(First appeared May 13, 2010)
“My heart goes out to the man…who, when given a letter for Garcia, quietly takes the missive, without asking any idiotic questions, and with no lurking intention of chucking it into the nearest sewer, or of doing aught else but deliver it… ”
from A Message to Garcia by Elbert Hubbard
We — and by “we” I mean we humans, we trousered apes — love us some unquestioning obedience.
The passage above is from a modern version of the unquestioning hero — A Message to Garcia. Published in 1899, this essay tells the story of Andrew Summers Rowan, an American military officer who took a difficult order in the run-up to the Spanish-American War and carried it out without asking (as the author put it) “any idiotic questions.” The order: Deliver a message from President William McKinley to rebel leader Calixto Garcia enlisting Garcia’s help against the Spanish. Rowan did so, impressing posterity in a way that probably surprised even him.
Never mind that the Spanish-American War is seen by the consensus of historians as one of the more shameful and cynical military adventures in U.S. history — quite an achievement if you think of the competition. The value of the story doesn’t depend much on the setting. I’m not even mostly interested in Rowan’s act (though Rowan, writing years later, was plenty impressed with himself). I’m interested in what our drooling admiration of the unquestioning obedience in the story says about us.
“No man, who has endeavored to carry out an enterprise where many hands were needed, but has been well nigh appalled at times by the imbecility of the average man–the inability or unwillingness to concentrate on a thing and do it,” Hubbard says in his essay. Among the questions that count as “idiotic” to Hubbard is any attempt to clarify an assignment. The greatest felony, though, is asking why.
In the Foreword to a later edition of the essay, Hubbard recounts with astonished glee the instant demand for copies in the millions. “A copy of the booklet [was] given to every railroad employee in Russia,” he says, as well as every Russian soldier who went to the front in the Russo-Japanese War. Then “the Japanese, finding the booklets in possession of the Russian prisoners, concluded it must be a good thing, and accordingly translated it into Japanese,” after which “a copy was given to every man in the employ of the Japanese Government, soldier or civilian. Over forty million copies of A Message To Garcia have been printed. This is said to be a larger circulation than any other literary venture has ever attained during the lifetime of an author, in all history,” Hubbard crows, “thanks to a series of lucky accidents.”
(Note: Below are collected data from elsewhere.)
Definition set_ncli (n : Z) (c : cpu) : cpu := mkcpu (apicid c) n (intena c) (cproc c).
Definition set_intena (n : Z) (c : cpu) : cpu := mkcpu (apicid c) (ncli c) n (cproc c).
Definition set_locked (v : Z) (l : spinlock) : spinlock := mklock v (lname l) (lcpu l).
Definition set_lcpu (c : option nat) (l : spinlock) : spinlock := mklock (locked l) (lname l) c.

(** ** The operations *)

Definition cli : M hw unit := modify (fun h => set_eflags (Z.land (eflags h) (Z.lnot FL_IF)) h).
Definition sti : M hw unit := modify (fun h => set_eflags (Z.lor (eflags h) FL_IF) h).
Definition readeflags : M hw Z := gets eflags.

Definition mycpu : M hw nat :=
  e ← readeflags;
  unless_panic (negb (Z.land e FL_IF =? 0)) "mycpu called with interrupts enabled";;
  h ← get;
  match find_first (fun c => apicid c =? lapicid h) (cpus h) with
  | Some i => mret i
  | None => panic "unknown apicid"
  end.

Definition upd_cpu (i : nat) (f : cpu -> cpu) : M hw unit := modify (set_cpus (alter f i)).
Definition get_cpu (i : nat) : M hw cpu := h ← get; of_option "cpus" (cpus h !! i).

Definition pushcli : M hw unit :=
  e ← readeflags;
  cli;;
  i ← mycpu;
  c ← get_cpu i;
  (if ncli c =? 0 then upd_cpu i (set_intena (Z.land e FL_IF)) else mret tt);;
  upd_cpu i (fun c => set_ncli (ncli c + 1) c).

Definition popcli : M hw unit :=
  e ← readeflags;
  unless_panic (negb (Z.land e FL_IF =? 0)) "popcli - interruptible";;
  i ← mycpu;
  upd_cpu i (fun c => set_ncli (ncli c - 1) c);;
  c ← get_cpu i;
  unless_panic (ncli c <? 0) "popcli";;
  if (ncli c =? 0) && negb (intena c =? 0) then sti else mret tt.

Definition initlock (lk : Z) (name : string) : M hw unit :=
  modify (set_lock lk (fun _ => mklock 0 name None)).

Definition holding (lk : Z) : M hw bool :=
  h ← get;
  let l := locks h !!! lk in
  if locked l =? 0 then mret false
  else i ← mycpu; mret (bool_decide (lcpu l = Some i)).

(** The atomic exchange of x86.h on the lock word: returns the old value. *)
Definition xchg_locked (lk v : Z) : M hw Z :=
  h ← get;
  modify (set_lock lk (set_locked v));;
  mret (locked (locks h !!! lk)).

(** [acquire] in the three pieces other CPUs can interleave with: the entry
    (up to the spin loop), one iteration of the spin loop, and the recording
    of the owner. *)
Definition acquire_enter (lk : Z) : M hw unit :=
  pushcli;;
  b ← holding lk;
  unless_panic b "acquire".

Definition acquire_record (lk : Z) : M hw unit :=
  i ← mycpu;
  modify (set_lock lk (set_lcpu (Some i))).

Definition acquire (lk : Z) : M hw unit :=
  acquire_enter lk;;
  old ← xchg_locked lk 1;
  if negb (old =? 0) then stall OnLock
  else acquire_record lk.

(** [release] in the two pieces around the store that frees the lock word. *)
Definition release_clear (lk : Z) : M hw unit :=
  b ← holding lk;
  unless_panic (negb b) "release";;
  modify (set_lock lk (set_lcpu None)).

Definition release_store (lk : Z) : M hw unit :=
  modify (set_lock lk (set_locked 0));;
  popcli.

Definition release (lk : Z) : M hw unit := release_clear lk;; release_store lk.

(** [getcallerpcs]: follow the saved %ebp chain in memory [ld] (a word read)
    starting at the frame of [v]; always fills the ten entries. *)
Fixpoint ebp_chain (ld : Z -> Z) (fuel : nat) (ebp : Z) : list Z :=
  match fuel with
  | O => []
  | S fuel =>
      if (ebp =? 0) || (ebp <? KERNBASE) || (ebp =? 0xffffffff) then []
      else ld (u32 (ebp + 4)) :: ebp_chain ld fuel (ld ebp)
  end.

Definition getcallerpcs (ld : Z -> Z) (v : Z) : list Z :=
  let pcs := ebp_chain ld 10 (u32 (v - 8)) in
  pcs ++ replicate (10 - length pcs) 0.

(** ** The executing CPU

    [runs_on h c]: the executing CPU is entry [c] of [cpus], its nesting depth
    is not negative, and interrupts are off inside a nested section. *)

Definition if_off (h : hw) : Prop := Z.land (eflags h) FL_IF = 0.

Definition runs_on (h : hw) (c : nat) : Prop :=
  find_first (fun x => apicid x =? lapicid h) (cpus h) = Some c /\
  exists x, cpus h !! c = Some x /\ 0 <= ncli x /\ (0 < ncli x -> if_off h).

Lemma testbit_IF n : 0 <= n -> Z.testbit FL_IF n = (9 =? n).
Proof. intros Hn. change FL_IF with (2 ^ 9). by apply Z.pow2_bits_eqb. Qed.

Lemma land_IF e : Z.land e FL_IF = if Z.testbit e 9 then FL_IF else 0.
Proof.
  apply Z.bits_inj'. intros n Hn. rewrite Z.land_spec, testbit_IF by done.
  destruct (Z.eqb_spec 9 n) as [<-|Hne].
  - destruct (Z.testbit e 9); done.
  - rewrite andb_false_r. destruct (Z.testbit e 9); [|by rewrite Z.bits_0].
    rewrite testbit_IF by done. by destruct (Z.eqb_spec 9 n).
Qed.

Lemma cli_off e : Z.land (Z.land e (Z.lnot FL_IF)) FL_IF = 0.
Proof. by rewrite <- Z.land_assoc, (Z.land_comm (Z.lnot _)), Z.land_lnot_diag, Z.land_0_r. Qed.

Lemma cli_id e : Z.land e FL_IF = 0 -> Z.land e (Z.lnot FL_IF) = e.
Proof.
  rewrite land_IF. intros H. destruct (Z.testbit e 9) eqn:E; [done|].
  apply Z.bits_inj'. intros n Hn. rewrite Z.land_spec, Z.lnot_spec, testbit_IF by done.
  destruct (Z.eqb_spec 9 n) as [<-|]; [by rewrite E|apply andb_true_r].
Qed.

Lemma cli_sti e : Z.land e FL_IF <> 0 -> Z.lor (Z.land e (Z.lnot FL_IF)) FL_IF = e.
Proof.
  rewrite land_IF. intros H. destruct (Z.testbit e 9) eqn:E; [|done].
  apply Z.bits_inj'. intros n Hn. rewrite Z.lor_spec, Z.land_spec, Z.lnot_spec, testbit_IF by done.
  destruct (Z.eqb_spec 9 n) as [<-|]; [by rewrite E|].
  by rewrite andb_true_r, orb_false_r.
Qed.

(** Changing [ncli] or [intena] does not change which CPU is executing. *)
Lemma find_cpu_alter id (l : list cpu) i (f : cpu -> cpu) :
  (forall x, apicid (f x) = apicid x) ->
  find_first (fun x => apicid x =? id) (alter f i l) = find_first (fun x => apicid x =? id) l.
Proof. intros Hf. apply find_first_alter. intros x. by rewrite Hf. Qed.

Lemma mycpu_run h c : if_off h -> runs_on h c -> mycpu h = Ret c h.
Proof.
  intros Hif [Hf _]. unfold mycpu, readeflags. mexec. rewrite Hif. cbn -[find_first]. by rewrite Hf.
Qed.

(** ** The effect of [pushcli] and [popcli] *)

Definition push_cpu (e : Z) (x : cpu) : cpu :=
  set_ncli (ncli x + 1) (if ncli x =? 0 then set_intena (Z.land e FL_IF) x else x).

Definition push_hw (c : nat) (h : hw) : hw :=
  set_cpus (alter (push_cpu (eflags h)) c) (set_eflags (Z.land (eflags h) (Z.lnot FL_IF)) h).

Lemma push_cpu_apicid e x : apicid (push_cpu e x) = apicid x.
Proof. unfold push_cpu. by destruct (ncli x =? 0). Qed.

Lemma pushcli_run h c : runs_on h c -> pushcli h = Ret tt (push_hw c h).
Proof.
  intros [Hf (x & Hx & Hn & Hi)]. unfold pushcli, readeflags, cli, get_cpu, upd_cpu. mexec.
  set (h1 := set_eflags _ h).
  rewrite (mycpu_run h1 c); [|apply cli_off|split; [exact Hf|exists x; repeat split; [done|done|intros; apply cli_off]]].
  cbn [cpus h1 set_eflags]. rewrite Hx.
  unfold push_hw. destruct (ncli x =? 0) eqn:E; unfold set_cpus, h1, set_eflags; simpl; rewrite ?alter_alter;
    (rewrite (alter_ext_Some _ (push_cpu (eflags h)) c (cpus h) x); [done|done|unfold push_cpu; by rewrite E]).
Qed.

Lemma push_hw_runs_on h c : runs_on h c -> runs_on (push_hw c h) c /\ if_off (push_hw c h).
Proof.
  intros [Hf (x & Hx & Hn & Hi)]. split; [split|apply cli_off]; simpl.
  - rewrite find_cpu_alter; [done|apply push_cpu_apicid].
  - exists (push_cpu (eflags h) x). rewrite list_lookup_alter_eq, Hx. repeat split.
    + unfold push_cpu; simpl. lia.
    + intros _. apply cli_off.
Qed.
Like the accidental fact that it strokes our delight in an orderly world.
It’s easy to see why the powerful call unquestioning obedience a virtue. Garcia is supposedly assigned by U.S. military brass as required reading for the enlisted, for example, and I get that. CEOs buy copies in the thousands for their employees. But why do those of us at lower pay grades find encouragement and comfort in the idea of shutting up and doing what you’re told when it mostly ends up applying to us?
Same reason: The human fear of disorder. It’s an equal opportunity terror. Order means safety. The idea that someone somewhere has a handle on the variables and infinite wisdom offers a much more fundamental reassurance than the messy process of discourse, Natural selection has given us a fear of disorder, and questions bring disorder with them, so the confident following of the orders of superiors gets our slathering vote.
But what if the superior is wrong? What if the order is immoral? Look at those bent, disorderly punctuation marks, each one a curving road to hell. Just do it, and teach your kids the same — if you don’t mind having them follow a straight-road exclamation mark to the very dark side once in a while.
If on the other hand you want to raise powerfully ethical kids, teach them to ask those “idiotic” questions — and to insist on knowing the reasons behind what they are told to be and do.